Young Kenyans call for urgent action on hunger crisis

27 October 2022

Following a youth dialogue convened by Plan International Kenya, young people have provided recommendations for stakeholders to respond to the hunger crisis in the region.


Youth advocates meet to dicuss the hunger crisis.

Plan International Kenya has hosted a virtual dialogue to gather the perspectives of young Kenyans on the impact of the hunger crisis on children and young women in the arid and semi-arid land (ASAL) of the country.

The 18 participants aged between 11 and 24 years were part of Plan International’s Girls Takeover initiative that took place between 6 and 14 October as part of the commemoration of the International Day of the Girl, held annually on October 11. The initiative raises awareness on the need to remove barriers that stand in the way of girls’ and young women’s leadership opportunities, decision-making and visibility. It gives girls and young women the opportunity to step into the shoes of leaders and decision-makers from various sectors in a mass takeover.

During the hunger crisis dialogue, all participants expressed fear over the devastating long-term effects of the drought on vulnerable children, particularly girls, and the once-promising future of Kenya.

Include young people in decision-making

They lamented the exclusion of young people in decision-making, which they attributed to the country’s inability to effectively address the protection risks for girls in the current hunger crisis. The participants emphasised the need for girls and young women to be included in platforms such as steering and technical committees and working groups where issues affecting them are discussed.
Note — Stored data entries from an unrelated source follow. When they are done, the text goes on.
Lemma read_some_spec r n w b r' :
  read_some r n w = inl (b, r') ->
  b = take n (rest_of r w) /\ forall file w', apart file r ->
    (forall j, j <> file -> content w' j = content w j) ->
    apart file r' /\ rest_of r' w' = drop n (rest_of r w).
Proof.
  destruct r as [c|i off|]; cbn [read_some rest_of apart].
  - intros [= <- <-]. split; [done|]. by intros.
  - destruct (os_ReadErr i off w); [done|]. intros [= <- <-]. split; [done|]. intros file w' Ha Hc.
    split; [done|]. cbn [rest_of]. rewrite (Hc i Ha), drop_drop, length_take, length_drop.
    destruct (decide (n <= length (content w i) - off)%nat); [f_equal; lia|].
    rewrite !drop_ge by lia. done.
  - intros [= <- <-]. split; [by rewrite take_nil|]. intros. split; [done|]. by rewrite drop_nil.
Qed.

(** Copying appends a prefix of the source, all that is wanted of it when there
    is no error, and touches nothing else. *)
Lemma copy_loop_spec ctx size file fuel n src left off w w' k :
  (0 < size)%nat -> (left < fuel)%nat -> apart file src -> length (content w file) = off ->
  copy_loop fuel ctx n size file src left off w = (w', (k, None)) ->
  content w' file = content w file ++ take left (rest_of src w) /\
  k = (off + length (take left (rest_of src w)))%nat /\
  (forall j, j <> file -> content w' j = content w j) /\ (forall q, file_at w' q = file_at w q).
Proof.
  intros Hsize. revert n src left off w. induction fuel as [|fuel IH]; intros n src left off w Hf Ha Hoff; [lia|].
  cbn [copy_loop]. case_decide as Hl.
  { intros [= <- <-]. subst left. rewrite take_0, app_nil_r. simpl. split_and!; [done|lia|done|done]. }
  unfold contextReader_Read. destruct (ctx_Err ctx n); [done|]. destruct (read_some src _ w) as [[b src']|] eqn:Er; [|done].
  apply read_some_spec in Er as [-> Hnext]. set (rest := rest_of src w) in *.
  set (m := Nat.min size left) in *. assert (Hm : (0 < m <= left)%nat) by (unfold m; lia). clearbody m.
  case_decide as Hb.
  { intros [= <- <-]. assert (Hr : rest = []).
    { destruct rest; [done|]. destruct m; [lia|done]. }
    rewrite Hr, take_nil, app_nil_r. simpl. split_and!; [done|lia|done|done]. }
  destruct (os_Write file off _ w) as [w1 [err|]] eqn:Ew; [done|]. intros Hloop.
  apply write_law in Ew as (Hc & Hother & Hname); [|lia].
  rewrite take_ge, (drop_ge (content w file)), app_nil_r in Hc by lia.
  destruct (Hnext file w1 Ha Hother) as [Ha' Hrest].
  apply IH in Hloop as (Hc' & Hk & Ho & Hn); [|destruct (take m rest) eqn:?; [done|simpl; lia]|done|by rewrite Hc, length_app, Hoff].
  rewrite Hrest, Hc in *. rewrite <- (assoc_L (++)) in Hc'.
  assert (Ht : take m rest ++ take (left - length (take m rest)) (drop m rest) = take left rest).
  { destruct (decide (m <= length rest)%nat) as [Hle|Hgt].
    - rewrite length_take, Nat.min_l by done. rewrite take_take_drop. f_equal. lia.
    - rewrite (drop_ge rest) by lia. rewrite take_nil, app_nil_r, !take_ge by lia. done. }
  rewrite Ht in Hc'. split; [done|]. split; [rewrite <- Ht, length_app; lia|].
  split; [intros j Hj; by rewrite Ho, Hother|]. intros q. by rewrite Hn, Hname.
Qed.

(** A system without faults. *)
Definition reliable : Prop :=
  (forall w, os_openRoot w = None) /\ (forall w i, os_Close i w = None) /\
  (forall w i off b, (os_Write i off b w).2 = None) /\ (forall w i off, os_ReadErr i off w = None).

(** Without faults and cancellation copying ends without an error. *)
Lemma copy_loop_ends ctx size file fuel n src left off w :
  reliable -> (forall m, ctx_Err ctx m = None) -> (0 < size)%nat -> (left < fuel)%nat ->
  exists w' k, copy_loop fuel ctx n size file src left off w = (w', (k, None)).
Proof.
  intros (_ & _ & Hw & Hr) Hctx Hsize. revert n src left off w.
  induction fuel as [|fuel IH]; intros n src left off w Hf; [lia|]. cbn [copy_loop].
  case_decide; [by eauto|]. unfold contextReader_Read. rewrite Hctx.
  assert (exists b src', read_some src (Nat.min size left) w = inl (b, src')) as (b & src' & ->).
  { destruct src; simpl; [by eauto| |by eauto]. rewrite Hr. by eauto. }
  case_decide as Hb; [by eauto|]. specialize (Hw w file off b). destruct (os_Write file off b w) as [w1 e].
  simpl in Hw. subst e. apply IH. destruct b; [done|simpl; lia].
Qed.
Lemma chunk_pos : (0 < chunk)%nat.
Proof. unfold chunk. lia. Qed.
The group urged donors and humanitarian actors to:

  • Invest in consultations with young people to inform the design of interventions
  • Build their capacity to support community resilience and prevent and respond to protection risks
  • Expand advocacy platforms to amplify young people’s voices including young male champions for gender-equality
  • Showcase how the hunger crisis is affecting the lives of children and women in the hardest-hit ASAL region.

The severe drought has overwhelmed the region for 4 consecutive rainy seasons, testing Kenya’s ability to adapt to climate change and support vulnerable communities.

There are indications that humanitarian actors may be losing the battle to address the impacts of the hunger crisis, with over 4 million people struggling to access clean water and food.

The same children affected by this hunger crisis are the future of Kenya.

The coverage of humanitarian assistance, particularly in the Marsabit, Turkana, Garissa, and Wajir counties, is poor – many people in far-flung areas are left out. A scoping exercise recently carried out by Plan International in northern Kenya’s Marsabit county revealed that many organisations have either run out of funding or are operating on a shoe-string budget, severely affecting the effectiveness of interventions.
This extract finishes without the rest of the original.